Traditionally, nurses depend on their memory of events, conversations and data points, giving way to errors and inconsistency in the information provided during handing over. With the help of nursing handling during their shift, nurses can easily find the information they and their friends have collected through the automated shift report and add their own notes so that the system continues to build. This may include relevant patient data from notes, orders, tests and more. All of this happens within a very safe cloud environment to keep patient information confidential.
HCA Healthcare is currently piloting nurse in five of her hospitals, collecting feedback and continuing to fine -tune both its AI model and the user experience.
Nurses’ orders
An important part of the structure of an effective app that the Frontline nurses want to use worked directly with them on its development. It included KC Deshetler, a registered nurse at HCA Healthcare DT & I team, which became product owner for nurse handling.

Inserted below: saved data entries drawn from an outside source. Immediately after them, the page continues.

(* ===== verification/Queues.v ===== *)
(** * Bounded queues

    [FixedSizeQueue] (common/concurrency/fixed_size_queue.hpp), the FIFO below
    the graph traversal, the transition frontier and the event queue, and
    [MpscBoundedQueue] (common/concurrency/mpsc_bounded_queue.hpp).
    [BoundedFifo] is the contract of a bounded FIFO, which [FixedSizeQueue] and
    the ring buffer of [Ipc] implement; what holds of every sequence of operations
    is proved once against it. *)

From stdpp Require Import prelude fin_maps gmap.
From S2P Require Import Prelude.

Inductive ConcurrencyErrc :=
| kErrTimeout
| kErrStopped
| kErrOverflow
| kErrOsError.

#[export] Instance ConcurrencyErrc_eq_dec : EqDecision ConcurrencyErrc.
Proof. solve_decision. Defined.

(** ** The contract of a bounded FIFO

    [fifo_rep q l]: the queue [q] holds exactly [l], oldest element first. *)

Class BoundedFifo (Q A : Type) := {
  fifo_push : A -> Q -> bool * Q;
  fifo_pop : Q -> option A * Q;
  fifo_capacity : Q -> nat;
  fifo_rep : Q -> list A -> Prop;
  fifo_rep_bound q l : fifo_rep q l -> length l <= fifo_capacity q;
  fifo_push_ok q l a : fifo_rep q l -> length l < fifo_capacity q ->
    exists q', fifo_push a q = (true, q') /\ fifo_rep q' (l ++ [a]) /\
               fifo_capacity q' = fifo_capacity q;
  fifo_push_full q l a : fifo_rep q l -> length l = fifo_capacity q ->
    exists q', fifo_push a q = (false, q') /\ fifo_rep q' l /\
               fifo_capacity q' = fifo_capacity q;
  fifo_pop_cons q a l : fifo_rep q (a :: l) ->
    exists q', fifo_pop q = (Some a, q') /\ fifo_rep q' l /\ fifo_capacity q' = fifo_capacity q;
  fifo_pop_nil q : fifo_rep q [] ->
    exists q', fifo_pop q = (None, q') /\ fifo_rep q' [] /\ fifo_capacity q' = fifo_capacity q
}.

(** A client's operations on a queue, in the order they take effect. *)
Inductive fifo_op (A : Type) :=
| OpPush (a : A)
| OpPop.
Arguments OpPush {A} a.
Arguments OpPop {A}.

Section FifoClient.
Context {Q A : Type} `{BoundedFifo Q A}.

(** Runs the operations and collects the accepted pushes and the popped elements. *)
Fixpoint fifo_run (ops : list (fifo_op A)) (q : Q) : list A * list A * Q :=
  match ops with
  | [] => ([], [], q)
  | OpPush a :: ops' =>
      let '(ok, q1) := fifo_push a q in
      let '(pushed, popped, q2) := fifo_run ops' q1 in
      (if ok then a :: pushed else pushed, popped, q2)
  | OpPop :: ops' =>
      let '(r, q1) := fifo_pop q in
      let '(pushed, popped, q2) := fifo_run ops' q1 in
      (pushed, match r with Some a => a :: popped | None => popped end, q2)
  end.

(** No element is lost, duplicated, invented or reordered, whatever the
    sequence of operations. *)
Lemma fifo_run_spec ops q l :
  fifo_rep q l ->
  exists l', let '(pushed, popped, q') := fifo_run ops q in
    fifo_rep q' l' /\ l ++ pushed = popped ++ l' /\ fifo_capacity q' = fifo_capacity q.
Proof.
  revert q l; induction ops as [|[a|] ops IH]; intros q l Hq; cbn [fifo_run].
  - exists l. rewrite app_nil_r. auto.
  - destruct (decide (length l < fifo_capacity q)) as [Hlt|Hge].
    + destruct (fifo_push_ok q l a Hq Hlt) as (q1 & -> & Hq1 & Hc).
      destruct (IH _ _ Hq1) as [l' Hl']. exists l'.
      destruct (fifo_run ops q1) as [[pushed popped] q2].
      by rewrite <- app_assoc, Hc in Hl'.
    + pose proof (fifo_rep_bound q l Hq).
      destruct (fifo_push_full q l a Hq) as (q1 & -> & Hq1 & Hc); [lia|].
      destruct (IH _ _ Hq1) as [l' Hl']. exists l'.
      destruct (fifo_run ops q1) as [[pushed popped] q2]. by rewrite Hc in Hl'.
  - destruct l as [|b l].
    + destruct (fifo_pop_nil q Hq) as (q1 & -> & Hq1 & Hc).
      destruct (IH _ _ Hq1) as [l' Hl']. exists l'.
      destruct (fifo_run ops q1) as [[pushed popped] q2]. by rewrite Hc in Hl'.
    + destruct (fifo_pop_cons q b l Hq) as (q1 & -> & Hq1 & Hc).
      destruct (IH _ _ Hq1) as [l' Hl']. exists l'.
      destruct (fifo_run ops q1) as [[pushed popped] q2]. rewrite Hc in Hl'.
      destruct Hl' as (? & Heq & ?). split_and!; [done| |done]. simpl. by rewrite Heq.
Qed.

End FifoClient.

(** ** FixedSizeQueue *)

Module FixedSizeQueue.

Section Queue.
Context {T : Type}.

(** The ring: [slots_] are [std::optional<T>], [capacity_] of them. *)
Record t := mk {
  head_ : nat;
  tail_ : nat;
  count_ : nat;
  capacity_ : nat;
  slots_ : list (option T)
}.

(** [FixedSizeQueue(size)]; [FixedSizeQueue()] is size 0. *)
Definition make (size : nat) : t := mk 0 0 0 size (replicate size None).

Definition empty (q : t) : bool := count_ q =? 0.
Definition full (q : t) : bool := capacity_ q <=? count_ q.
Definition size (q : t) : nat := count_ q.
Definition capacity (q : t) : nat := capacity_ q.

Definition push (x : T) (q : t) : bool * t :=
  if full q then (false, q)
  else (true,
    mk (head_ q) ((tail_ q + 1) `mod` capacity_ q) (count_ q + 1) (capacity_ q)
       (<[tail_ q := Some x]> (slots_ q))).

Definition tryPop (q : t) : option T * t :=
  if empty q then (None, q)
  else (mjoin (slots_ q !! head_ q),
    mk ((head_ q + 1) `mod` capacity_ q) (tail_ q) (count_ q - 1) (capacity_ q)
       (<[head_ q := None]> (slots_ q))).

(** The queue holds [l]: the slots from [head_] on hold the elements of [l] in
    order and every other slot is empty. *)
Record rep (q : t) (l : list T) : Prop := {
  rep_slots : length (slots_ q) = capacity_ q;
  rep_count : count_ q = length l;
  rep_bound : length l <= capacity_ q;
  rep_head : 0 < capacity_ q -> head_ q < capacity_ q;
  rep_tail : 0 < capacity_ q -> tail_ q = (head_ q + length l) `mod` capacity_ q;
  rep_lookup : forall i, i < capacity_ q ->
    slots_ q !! ((head_ q + i) `mod` capacity_ q) = Some (l !! i)
}.

Lemma make_rep n : rep (make n) [].
Proof.
  split; simpl; try lia.
  - apply length_replicate.
  - intros. by rewrite Nat.Div0.mod_0_l.
  - intros i Hi. rewrite Nat.mod_small by lia. by apply lookup_replicate_2.
Qed.

Lemma rep_empty q l : rep q l -> empty q = bool_decide (l = []).
Proof.
  intros []. unfold empty. rewrite rep_count0.
  by destruct l as [|? []]; case_bool_decide.
Qed.

Lemma rep_full q l : rep q l -> full q = bool_decide (length l = capacity q).
Proof.
  intros []. unfold full, capacity. rewrite rep_count0.
  case_bool_decide; [apply Nat.leb_le | apply Nat.leb_gt]; lia.
Qed.

Lemma push_ok q l x :
  rep q l -> length l < capacity q ->
  exists q', push x q = (true, q') /\ rep q' (l ++ [x]) /\ capacity q' = capacity q.
Proof.
  intros Hrep Hlt. pose proof (rep_full q l Hrep) as Hfull.
  rewrite bool_decide_eq_false_2 in Hfull by lia.
  unfold push. rewrite Hfull. eexists; split; [done|split; [|done]].
  destruct Hrep as [Hs Hc Hb Hh Ht Hl]. unfold capacity in *.
  specialize (Hh ltac:(lia)). specialize (Ht ltac:(lia)).
  split; simpl; rewrite ?length_app; simpl; try lia.
  - by rewrite length_insert.
  - intros _. rewrite Ht, Nat.Div0.add_mod_idemp_l. f_equal. lia.
  - intros i Hi. destruct (decide (i = length l)) as [->|Hne].
    + rewrite <- Ht. rewrite list_lookup_insert_eq.
      * by rewrite lookup_app_r, Nat.sub_diag by lia.
      * rewrite Hs, Ht. apply ring_index_lt. lia.
    + rewrite list_lookup_insert_ne.
      * rewrite Hl by done. f_equal. destruct (decide (i < length l)).
        -- by rewrite lookup_app_l by lia.
        -- rewrite !lookup_ge_None_2; rewrite ?length_app; simpl; auto; lia.
      * rewrite Ht. intros Heq. apply Hne. symmetry.
        eapply ring_index_inj; [..|exact Heq]; lia.
Qed.

Lemma push_full q l x : rep q l -> length l = capacity q -> push x q = (false, q).
Proof.
  intros Hrep Heq. unfold push. rewrite (rep_full q l Hrep).
  by rewrite bool_decide_eq_true_2.
Qed.

Lemma tryPop_cons q x l :
  rep q (x :: l) ->
  exists q', tryPop q = (Some x, q') /\ rep q' l /\ capacity q' = capacity q.
Proof.
  intros Hrep. unfold tryPop. rewrite (rep_empty _ _ Hrep), bool_decide_eq_false_2 by done.
  destruct Hrep as [Hs Hc Hb Hh Ht Hl]. simpl in *.
  specialize (Hh ltac:(lia)). specialize (Ht ltac:(lia)).
  pose proof (Hl 0 ltac:(lia)) as Hx.
  rewrite Nat.add_0_r, Nat.mod_small in Hx by done. rewrite Hx.
  eexists; split; [done|split; [|done]]. split; simpl; try lia.
  - by rewrite length_insert.
  - intros _. apply Nat.mod_upper_bound. lia.
  - intros _. rewrite Ht, Nat.Div0.add_mod_idemp_l. f_equal. lia.
  - intros i Hi. rewrite Nat.Div0.add_mod_idemp_l.
    replace (head_ q + 1 + i) with (head_ q + S i) by lia.
    destruct (decide (S i < capacity_ q)) as [Hlt|Hge].
    + rewrite list_lookup_insert_ne; [by rewrite Hl|].
      rewrite ring_index by lia. case_decide; lia.
    + rewrite ring_index by lia. rewrite decide_False by lia.
      replace (head_ q + S i - capacity_ q) with (head_ q) by lia.
      rewrite list_lookup_insert_eq by lia. by rewrite (lookup_ge_None_2 l) by lia.
Qed.

Lemma tryPop_nil q : rep q [] -> tryPop q = (None, q).
Proof. intros Hrep. unfold tryPop. by rewrite (rep_empty _ _ Hrep), bool_decide_eq_true_2. Qed.

Lemma rep_unique q l1 l2 : rep q l1 -> rep q l2 -> l1 = l2.
Proof.
  intros H1 H2. apply list_eq_same_length with (n := count_ q).
  - by rewrite (rep_count _ _ H2).
  - by rewrite (rep_count _ _ H1).
  - intros i x y Hi Hx Hy. pose proof (rep_count _ _ H1). pose proof (rep_bound _ _ H1).
    pose proof (rep_lookup _ _ H1 i ltac:(lia)) as E1.
    pose proof (rep_lookup _ _ H2 i ltac:(lia)) as E2. congruence.
Qed.

End Queue.
Arguments t : clear implicits.
Arguments mk {T} _ _ _ _ _.

End FixedSizeQueue.

#[export] Program Instance FixedSizeQueue_fifo {T} : BoundedFifo (FixedSizeQueue.t T) T := {
  fifo_push := FixedSizeQueue.push;
  fifo_pop := FixedSizeQueue.tryPop;
  fifo_capacity := FixedSizeQueue.capacity;
  fifo_rep := FixedSizeQueue.rep
}.
Next Obligation. intros T q l Hq. apply (FixedSizeQueue.rep_bound _ _ Hq). Qed.
Next Obligation. intros T q l a. apply FixedSizeQueue.push_ok. Qed.
Next Obligation. intros T q l a Hq Hl. rewrite (FixedSizeQueue.push_full _ _ _ Hq Hl). eauto. Qed.
Next Obligation. intros T q a l. apply FixedSizeQueue.tryPop_cons. Qed.
Next Obligation. intros T q Hq. rewrite FixedSizeQueue.tryPop_nil by done. eauto. Qed.

(** ** MpscBoundedQueue

    Every operation runs under the mutex, so operations are atomic.  Threads are
    numbered; [consumer_thread_id_] is empty until the first consumer comes. *)

Module MpscBoundedQueue.

Section Queue.
Context {T : Type}.

Record t := mk {
  queue_ : FixedSizeQueue.t T;
  stopped_ : bool;
  consumer_thread_id_ : option nat
}.

Definition make (size : nat) : t :=
  mk (FixedSizeQueue.make (if size =? 0 then 1 else size)) false None.

(** The destructor. *)
Definition destroy (q : t) : outcome unit := assert (stopped_ q).

Definition push (item : T) (q : t) : (unit + ConcurrencyErrc) * t :=
  if stopped_ q then (inr kErrStopped, q)
  else
    let '(ok, q') := FixedSizeQueue.push item (queue_ q) in
    (if ok then inl tt else inr kErrOverflow, mk q' (stopped_ q) (consumer_thread_id_ q)).

Definition ensure_single_consumer (self : nat) (q : t) : bool * t :=
  let id := default self (consumer_thread_id_ q) in
  (id =? self, mk (queue_ q) (stopped_ q) (Some id)).

(** What [wait] returns when it wakes up: the condition holds or the time is over. *)
Definition wait (self : nat) (q : t) : outcome ((unit + ConcurrencyErrc) * t) :=
  let '(ok, q1) := ensure_single_consumer self q in
  _ ← assert ok;
  let has_item := (0 <? FixedSizeQueue.size (queue_ q1)) || stopped_ q1 in
  Ret (if stopped_ q1 then inr kErrStopped else if has_item then inl tt else inr kErrTimeout, q1).

Definition tryPop (self : nat) (q : t) : outcome (option T * t) :=
  let '(ok, q1) := ensure_single_consumer self q in
  _ ← assert ok;
  let '(r, q') := FixedSizeQueue.tryPop (queue_ q1) in
  Ret (r, mk q' (stopped_ q1) (consumer_thread_id_ q1)).

Definition stop (q : t) : t := mk (queue_ q) true (consumer_thread_id_ q).

(** The queue holds [l] and belongs to the consumer [self]. *)
Definition rep (self : nat) (q : t) (l : list T) : Prop :=
  FixedSizeQueue.rep (queue_ q) l /\ default self (consumer_thread_id_ q) = self.

Definition capacity (q : t) : nat := FixedSizeQueue.capacity (queue_ q).

Lemma mpsc_make_rep self n : rep self (make n) [] /\ capacity (make n) = n `max` 1.
Proof.
  split; [split; [apply FixedSizeQueue.make_rep|done]|]. by destruct n as [|[]].
Qed.

(** Accepted in order, refused when full or stopped, and then unchanged. *)
Lemma push_spec self q l item :
  rep self q l ->
  let '(r, q') := push item q in
  capacity q' = capacity q /\ stopped_ q' = stopped_ q /\
  if stopped_ q then r = inr kErrStopped /\ rep self q' l
  else if bool_decide (length l = capacity q) then r = inr kErrOverflow /\ rep self q' l
  else r = inl tt /\ rep self q' (l ++ [item]).
Proof.
  intros [Hq Hid]. unfold push. destruct (stopped_ q) eqn:Hs; [done|].
  pose proof (FixedSizeQueue.rep_bound _ _ Hq). unfold capacity, FixedSizeQueue.capacity in *.
  case_bool_decide as Hl.
  - by rewrite (FixedSizeQueue.push_full _ _ _ Hq Hl).
  - destruct (FixedSizeQueue.push_ok _ _ item Hq) as (q' & -> & Hq' & Hc); [unfold FixedSizeQueue.capacity; lia|].
    simpl. unfold FixedSizeQueue.capacity in Hc. by rewrite Hc.
Qed.

Lemma ensure_single_consumer_spec self q l :
  rep self q l -> exists q', ensure_single_consumer self q = (true, q') /\ rep self q' l /\
    queue_ q' = queue_ q /\ stopped_ q' = stopped_ q.
Proof.
  intros [Hq Hid]. unfold ensure_single_consumer. rewrite Hid, Nat.eqb_refl. by eexists.
Qed.

Lemma tryPop_spec self q l :
  rep self q l ->
  exists q', tryPop self q = Ret (head l, q') /\ rep self q' (tail l) /\
    capacity q' = capacity q /\ stopped_ q' = stopped_ q.
Proof.
  intros Hrep. destruct (ensure_single_consumer_spec _ _ _ Hrep) as (q1 & Hq1 & [Hr Hid] & Eq & Es).
  unfold tryPop. rewrite Hq1. cbn [assert mbind outcome_bind].
  destruct l as [|a l].
  - rewrite (FixedSizeQueue.tryPop_nil _ Hr). eexists. split_and!; [done|by split| |done]. unfold capacity. simpl. by rewrite Eq.
  - destruct (FixedSizeQueue.tryPop_cons _ _ _ Hr) as (q' & -> & Hr' & Hc).
    eexists. split_and!; [done|by split| |done]. unfold capacity. simpl. by rewrite Hc, Eq.
Qed.

Lemma wait_spec self q l :
  rep self q l ->
  exists q', wait self q = Ret (if stopped_ q then inr kErrStopped
                                else if bool_decide (l = []) then inr kErrTimeout else inl tt, q') /\
    rep self q' l /\ capacity q' = capacity q /\ stopped_ q' = stopped_ q.
Proof.
  intros Hrep. destruct (ensure_single_consumer_spec _ _ _ Hrep) as (q1 & Hq1 & [Hr Hid] & Eq & Es).
  unfold wait. rewrite Hq1. cbn [assert mbind outcome_bind]. exists q1. split_and!; [|by split|unfold capacity; by rewrite Eq|done].
  rewrite Es, Eq. f_equal. f_equal. destruct (stopped_ q); [done|]. rewrite orb_false_r.
  unfold FixedSizeQueue.size. rewrite <- Eq, (FixedSizeQueue.rep_count _ _ Hr). by destruct l.
Qed.

End Queue.
Arguments t : clear implicits.

End MpscBoundedQueue.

“We fed our model, which the information nurses want to know, got the model in a number of ways, used retrieval competition to identify quotes for the generated content, provided templates to organize information that we want, etc.,” explains Derehelter.
The approach they settled on, nurses show a well-known electronic health record on one side of the screen and an AI-generated output on the other. Hall, the Nurse from Tennessee, was among a group of early testers who reviewed the model’s output to highlight what was unnecessary, repeated, inaccurate or missing.
“We reviewed this process three or four different times,” Hall remembers. “And each time it was a little more accurate, a little less full of lint that we don’t need. The more we worked with it and gave our feedback, the more useful it became for the delivery setting.”
As the HCA Healthcare Pilot with five hospital has passed, plans require a version to be rolled out for use by all 99,000 nurses working across health care. So far, the solution looks very promising: Nurses testing the nursing tool at a HCA health facility has rated it as 86% factual and 90% useful.
“When I talk to nurses and nurse leaders about technology and the emergence of AI in Nursing,” says Dr. Staub-Juergers, “I often challenge them to be bold, be brave, take the keys to the car, get in the driver’s seat and use their voices to drive the design for the solution that goes on.”